• Source material:

* * * * * * * * *

Lemma open_command_answered_witness :
  exists d1, process_active_client_fd 7 (Some (txt "wcn BT-OPEN")) demo_daemon = Some d1 /\
    let d2 := serve_fd (fun _ => None) d1 5 in
    state (sm d2) = WCND_STATE_CP2_STARTED /\ (7, OK_RSP) ∈ out (sm d2).
Proof.
  destruct (open_command_answered (fun _ => None) demo_daemon 7 "BT-OPEN") as (d1 & up & H1 & _ & Hup & H2 & H3 & _).
  - exact demo_ready.
  - reflexivity.
  - by left.
  - by left.
  - lia.
  - reflexivity.
  - assert (up = true) as ->.
    { apply Hup. apply up_not_started; [reflexivity|]. apply (up_now _ _ _ [None] (Some "loopcheck_ack") []); [reflexivity|..].
      - repeat constructor.
      - cbn. lia.
      - reflexivity. }
    exists d1. split; [exact H1|split; [exact H2|exact H3]].
Defined.

(** A client can pass any arguments.  Written in quotes with quotes and backslashes
    escaped and separated by blanks, up to sixteen arguments of up to 253 characters are
    split into exactly these arguments. *)
Theorem tokenize_roundtrip args :
  args <> [] -> (length args <= 16)%nat -> Forall (fun s => (length (txt s) < 254)%nat) args ->
  tokenize (str (print_args args)) = inr args.
Proof. intros Hne Hn Hall. unfold tokenize. rewrite txt_str. by apply (tok_print args []). Qed.

Lemma tokenize_roundtrip_witness :
  let arg := "say " +:+ str [dquote; bslash] +:+ " now" in
  tokenize (str (print_args ["wcn"; arg; ""])) = inr ["wcn"; arg; ""].
Proof.
  apply (tokenize_roundtrip ["wcn"; "say " +:+ str [dquote; bslash] +:+ " now"; ""]); [discriminate|cbn; lia|].
  repeat constructor; cbn; lia.
Defined.

(** Several commands in one message, each ended by a null character, run in order. *)
Theorem dispatch_lines fd ls d :
  Forall line_ok ls -> head (lines ls) <> Some space -> (length (lines ls) < 255)%nat ->
  dispatch_command fd (lines ls) d = foldl (fun d l => worker_dispatch fd (str l) d) d ls.
Proof.
  intros Hall Hh Hlen. unfold dispatch_command. rewrite (proj2 (Nat.leb_gt _ _)) by lia.
  assert (skip_blanks (lines ls) = lines ls) as ->; [|by apply command_loop_lines].
  destruct (lines ls) as [|c l]; [done|]. cbn in *. rewrite (proj2 (ceq_false _ _)); [done|congruence].
Qed.

(** A message of 254 bytes, all that one read takes, is dropped without an answer. *)
Theorem longest_message_dropped fd data d : length data = 254%nat -> process_active_client_fd fd (Some data) d = Some d.
Proof.
  intros H. unfold process_active_client_fd. destruct data as [|c l]; [done|].
  unfold dispatch_command. by rewrite (proj2 (Nat.leb_le _ _)) by (rewrite length_app; cbn in *; lia).
Qed.
(* ===== verification/DmBase64.v ===== *)
(** * Base64 of the device-management client

    Model of the base64 part of [libs/libdm/src/sprd_dm_md5_b64.c]: the
    streaming encoder [mmidm_base64Encode] with its saved bytes and line
    breaks, [mmidm_calc_b64_cred], and the decoder [DM_Base64_decode] with its
    128-byte staging buffer.  [char] is unsigned (the ARM ABI), so a character
    is a byte. *)

From S2P Require Import Prelude.

(** ** The encoder *)

Definition MAX_COLUMNS : Z := 45.

(** The alphabet, with the padding character at index 64. *)
Definition t : list Z := [
   65; 66; 67; 68; 69; 70; 71; 72; 73; 74; 75; 76; 77; 78; 79; 80;
   81; 82; 83; 84; 85; 86; 87; 88; 89; 90; 97; 98; 99; 100; 101; 102;
   103; 104; 105; 106; 107; 108; 109; 110; 111; 112; 113; 114; 115; 116; 117; 118;
   119; 120; 121; 122; 48; 49; 50; 51; 52; 53; 54; 55; 56; 57; 43; 47;
   61].

(** The locals of [mmidm_base64Encode] that change in its loop: the
    characters stored through [pbTarget], [cbTargetSize], [pbSourceData] (the
    memory from there on), [cbDataProcessed], [pbSaveBytes] ([None] for NULL),
    [iSave] and [*pcbOffset]. *)
Record enc := Enc {
  out : list Z; tsize : Z; source : list Z; left : Z;
  save : option (list Z); iSave : nat; off : Z }.

Definition saved (e : enc) : bool :=
  match save e with Some sv => negb (sv !!! 0%nat =? 0) | None => false end.

(** [byt = pbSaveBytes[iSave]; iSave++; pbSaveBytes[0]--]. *)
Definition pop_saved (e : enc) : option (Z * enc) :=
  sv ← save e;
  b ← sv !! iSave e;
  Some (b, Enc (out e) (tsize e) (source e) (left e)
             (Some (<[0%nat := u8 (sv !!! 0%nat - 1)]> sv)) (S (iSave e)) (off e)).

(** The next byte: a saved one if there is one, else the next of the data. *)
Definition next_byte (e : enc) : option (Z * enc) :=
  if saved e then pop_saved e
  else match source e with
       | b :: r => Some (b, Enc (out e) (tsize e) r (u32 (left e - 1)) (save e) (iSave e) (off e))
       | [] => None
       end.

Definition bump_off (e : enc) : enc :=
  Enc (out e) (tsize e) (source e) (left e) (save e) (iSave e) (u32 (off e + 1)).

Definition emit (cs : list Z) (e : enc) : enc :=
  Enc (out e ++ cs) (u32 (tsize e - Z.of_nat (length cs))) (source e) (left e) (save e) (iSave e) (off e).

Definition at_line_end (e : enc) : bool := (0 <? off e) && (off e mod MAX_COLUMNS =? 0).

Definition chars (i0 i1 i2 i3 : Z) : list Z :=
  [t !!! Z.to_nat i0; t !!! Z.to_nat i1; t !!! Z.to_nat i2; t !!! Z.to_nat i3].

(** One turn of the loop after the line break: one, two or three bytes. *)
Definition enc_quad (e : enc) : option enc :=
  '(byt, e) ← next_byte e;
  let i0 := byt .>> 2 in
  let i1 := (byt .& 0x0003) .<< 4 in
  let e := bump_off e in
  if 0 <? left e
  then '(byt, e) ← next_byte e;
       let i1 := i1 + (byt .>> 4) in
       let i2 := (byt .& 0x000F) .<< 2 in
       let e := bump_off e in
       if 0 <? left e
       then '(byt, e) ← next_byte e;
            let i2 := i2 + ((byt .& 0x00C0) .>> 6) in
            let i3 := byt .& 0x003F in
            Some (emit (chars i0 i1 i2 i3) (bump_off e))
       else Some (emit (chars i0 i1 i2 64) e)
  else Some (emit (chars i0 i1 64 64) e).

(** The loop; [None] also when [fuel] turns do not suffice. *)
Fixpoint enc_loop (fuel : nat) (bLast : Z) (e : enc) : option enc :=
  match fuel with
  | O => None
  | S fuel =>
      if (4 <=? tsize e) && (((3 <=? left e) && (bLast =? 0)) || ((0 <? left e) && (bLast =? 1)))
      then if at_line_end e && (tsize e <? 6) then Some e
           else e ← enc_quad (if at_line_end e then emit [13; 10] e else e);
                enc_loop fuel bLast e
      else Some e
  end.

* * * * * * * * *

• Action item: In the entries above, find the line with "(** The loop;" and the line with "if (4 <=? tsize", then restate word for word both of them and every line between, with nothing more.

• Answer space:
(** The loop; [None] also when [fuel] turns do not suffice. *)
Fixpoint enc_loop (fuel : nat) (bLast : Z) (e : enc) : option enc :=
  match fuel with
  | O => None
  | S fuel =>
      if (4 <=? tsize e) && (((3 <=? left e) && (bLast =? 0)) || ((0 <? left e) && (bLast =? 1)))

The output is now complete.